• Required action: Reproduce verbatim the line in which "- left. by rewrite <- (Compare_eq_r" occurs, together with each line that follows it to the end of the listing, and nothing more.
──────── Data shown
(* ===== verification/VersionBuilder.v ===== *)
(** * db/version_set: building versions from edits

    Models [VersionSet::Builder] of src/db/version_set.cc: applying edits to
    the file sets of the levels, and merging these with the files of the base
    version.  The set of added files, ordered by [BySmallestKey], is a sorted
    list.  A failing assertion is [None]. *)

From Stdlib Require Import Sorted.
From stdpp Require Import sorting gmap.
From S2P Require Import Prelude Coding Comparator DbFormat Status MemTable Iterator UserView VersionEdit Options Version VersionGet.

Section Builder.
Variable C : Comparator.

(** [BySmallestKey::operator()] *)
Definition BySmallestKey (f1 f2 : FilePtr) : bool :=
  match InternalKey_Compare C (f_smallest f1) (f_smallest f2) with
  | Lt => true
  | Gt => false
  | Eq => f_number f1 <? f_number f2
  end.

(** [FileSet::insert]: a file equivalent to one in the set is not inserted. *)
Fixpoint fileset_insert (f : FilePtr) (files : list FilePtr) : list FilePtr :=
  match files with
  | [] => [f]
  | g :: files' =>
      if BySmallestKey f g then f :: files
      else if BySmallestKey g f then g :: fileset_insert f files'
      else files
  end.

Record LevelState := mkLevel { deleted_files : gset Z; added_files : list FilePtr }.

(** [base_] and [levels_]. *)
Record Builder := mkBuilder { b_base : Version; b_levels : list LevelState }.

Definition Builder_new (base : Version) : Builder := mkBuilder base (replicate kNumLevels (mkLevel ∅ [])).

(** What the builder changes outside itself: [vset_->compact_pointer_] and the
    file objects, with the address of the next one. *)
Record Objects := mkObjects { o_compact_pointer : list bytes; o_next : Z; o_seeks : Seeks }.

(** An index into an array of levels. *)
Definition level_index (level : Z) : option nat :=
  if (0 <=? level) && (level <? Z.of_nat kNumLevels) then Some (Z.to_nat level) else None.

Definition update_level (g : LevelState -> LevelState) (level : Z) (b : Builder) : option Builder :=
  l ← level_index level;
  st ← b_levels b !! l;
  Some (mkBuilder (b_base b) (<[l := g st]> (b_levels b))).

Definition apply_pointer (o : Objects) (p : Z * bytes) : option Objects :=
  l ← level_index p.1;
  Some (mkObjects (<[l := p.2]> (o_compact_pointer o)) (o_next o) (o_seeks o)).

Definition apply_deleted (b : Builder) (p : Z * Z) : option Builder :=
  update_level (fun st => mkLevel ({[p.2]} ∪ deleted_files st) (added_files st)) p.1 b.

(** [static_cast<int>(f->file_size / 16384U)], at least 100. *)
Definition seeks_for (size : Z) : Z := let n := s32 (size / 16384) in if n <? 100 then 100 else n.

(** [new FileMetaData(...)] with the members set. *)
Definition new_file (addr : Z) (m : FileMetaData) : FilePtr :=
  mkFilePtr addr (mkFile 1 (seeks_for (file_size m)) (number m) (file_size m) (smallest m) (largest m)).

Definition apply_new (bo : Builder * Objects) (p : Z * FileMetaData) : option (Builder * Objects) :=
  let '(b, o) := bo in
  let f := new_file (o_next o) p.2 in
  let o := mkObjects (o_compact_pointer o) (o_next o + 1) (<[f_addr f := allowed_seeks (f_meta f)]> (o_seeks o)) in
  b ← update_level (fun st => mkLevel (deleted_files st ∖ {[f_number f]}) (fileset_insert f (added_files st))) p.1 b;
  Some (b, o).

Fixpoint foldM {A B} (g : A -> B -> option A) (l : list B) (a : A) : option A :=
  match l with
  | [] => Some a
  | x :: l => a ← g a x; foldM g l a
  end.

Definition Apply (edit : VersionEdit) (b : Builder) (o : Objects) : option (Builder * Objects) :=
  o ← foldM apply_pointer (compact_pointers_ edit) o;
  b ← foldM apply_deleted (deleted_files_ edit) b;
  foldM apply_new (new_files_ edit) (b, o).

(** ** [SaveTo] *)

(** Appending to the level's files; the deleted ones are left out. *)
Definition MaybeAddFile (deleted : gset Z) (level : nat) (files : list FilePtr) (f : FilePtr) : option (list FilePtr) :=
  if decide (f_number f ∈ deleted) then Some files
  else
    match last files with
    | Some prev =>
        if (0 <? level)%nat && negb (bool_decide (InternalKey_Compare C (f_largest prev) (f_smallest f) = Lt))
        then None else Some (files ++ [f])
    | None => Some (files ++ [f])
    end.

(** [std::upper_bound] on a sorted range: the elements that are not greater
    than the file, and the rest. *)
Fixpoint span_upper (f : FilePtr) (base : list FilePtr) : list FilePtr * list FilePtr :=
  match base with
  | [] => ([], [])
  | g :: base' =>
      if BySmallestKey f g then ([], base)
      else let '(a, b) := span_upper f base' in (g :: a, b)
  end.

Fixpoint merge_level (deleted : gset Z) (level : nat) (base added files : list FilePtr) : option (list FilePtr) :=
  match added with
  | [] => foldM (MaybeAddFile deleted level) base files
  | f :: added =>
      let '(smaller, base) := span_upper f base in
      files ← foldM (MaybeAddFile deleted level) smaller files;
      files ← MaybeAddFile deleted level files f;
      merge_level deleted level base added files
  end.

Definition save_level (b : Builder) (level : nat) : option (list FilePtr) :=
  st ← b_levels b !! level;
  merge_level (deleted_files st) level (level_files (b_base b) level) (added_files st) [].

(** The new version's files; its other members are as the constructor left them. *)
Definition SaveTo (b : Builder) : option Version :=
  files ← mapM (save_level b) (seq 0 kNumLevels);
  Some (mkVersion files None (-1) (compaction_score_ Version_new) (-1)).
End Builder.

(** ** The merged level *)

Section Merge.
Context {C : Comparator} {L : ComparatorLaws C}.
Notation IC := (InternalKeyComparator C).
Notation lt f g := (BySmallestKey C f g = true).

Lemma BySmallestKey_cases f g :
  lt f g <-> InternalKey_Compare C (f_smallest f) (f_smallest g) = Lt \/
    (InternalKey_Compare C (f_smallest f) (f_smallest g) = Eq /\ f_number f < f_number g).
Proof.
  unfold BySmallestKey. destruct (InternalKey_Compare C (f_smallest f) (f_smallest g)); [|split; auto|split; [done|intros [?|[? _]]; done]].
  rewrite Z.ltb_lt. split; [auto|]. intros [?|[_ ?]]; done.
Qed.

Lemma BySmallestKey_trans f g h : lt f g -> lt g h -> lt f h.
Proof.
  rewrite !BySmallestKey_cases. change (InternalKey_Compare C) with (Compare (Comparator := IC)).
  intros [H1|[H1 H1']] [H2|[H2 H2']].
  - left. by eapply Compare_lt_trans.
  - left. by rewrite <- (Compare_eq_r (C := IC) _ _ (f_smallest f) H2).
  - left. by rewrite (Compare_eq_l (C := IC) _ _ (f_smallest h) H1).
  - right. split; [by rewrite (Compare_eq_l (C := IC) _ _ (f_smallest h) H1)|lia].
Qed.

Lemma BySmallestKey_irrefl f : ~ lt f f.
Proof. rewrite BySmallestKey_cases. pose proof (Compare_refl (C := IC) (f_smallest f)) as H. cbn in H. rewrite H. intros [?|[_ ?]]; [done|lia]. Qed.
────────────────
• Exercise result:
  - left. by rewrite <- (Compare_eq_r (C := IC) _ _ (f_smallest f) H2).
  - left. by rewrite (Compare_eq_l (C := IC) _ _ (f_smallest h) H1).
  - right. split; [by rewrite (Compare_eq_l (C := IC) _ _ (f_smallest h) H1)|lia].
Qed.

Lemma BySmallestKey_irrefl f : ~ lt f f.
Proof. rewrite BySmallestKey_cases. pose proof (Compare_refl (C := IC) (f_smallest f)) as H. cbn in H. rewrite H. intros [?|[_ ?]]; [done|lia]. Qed.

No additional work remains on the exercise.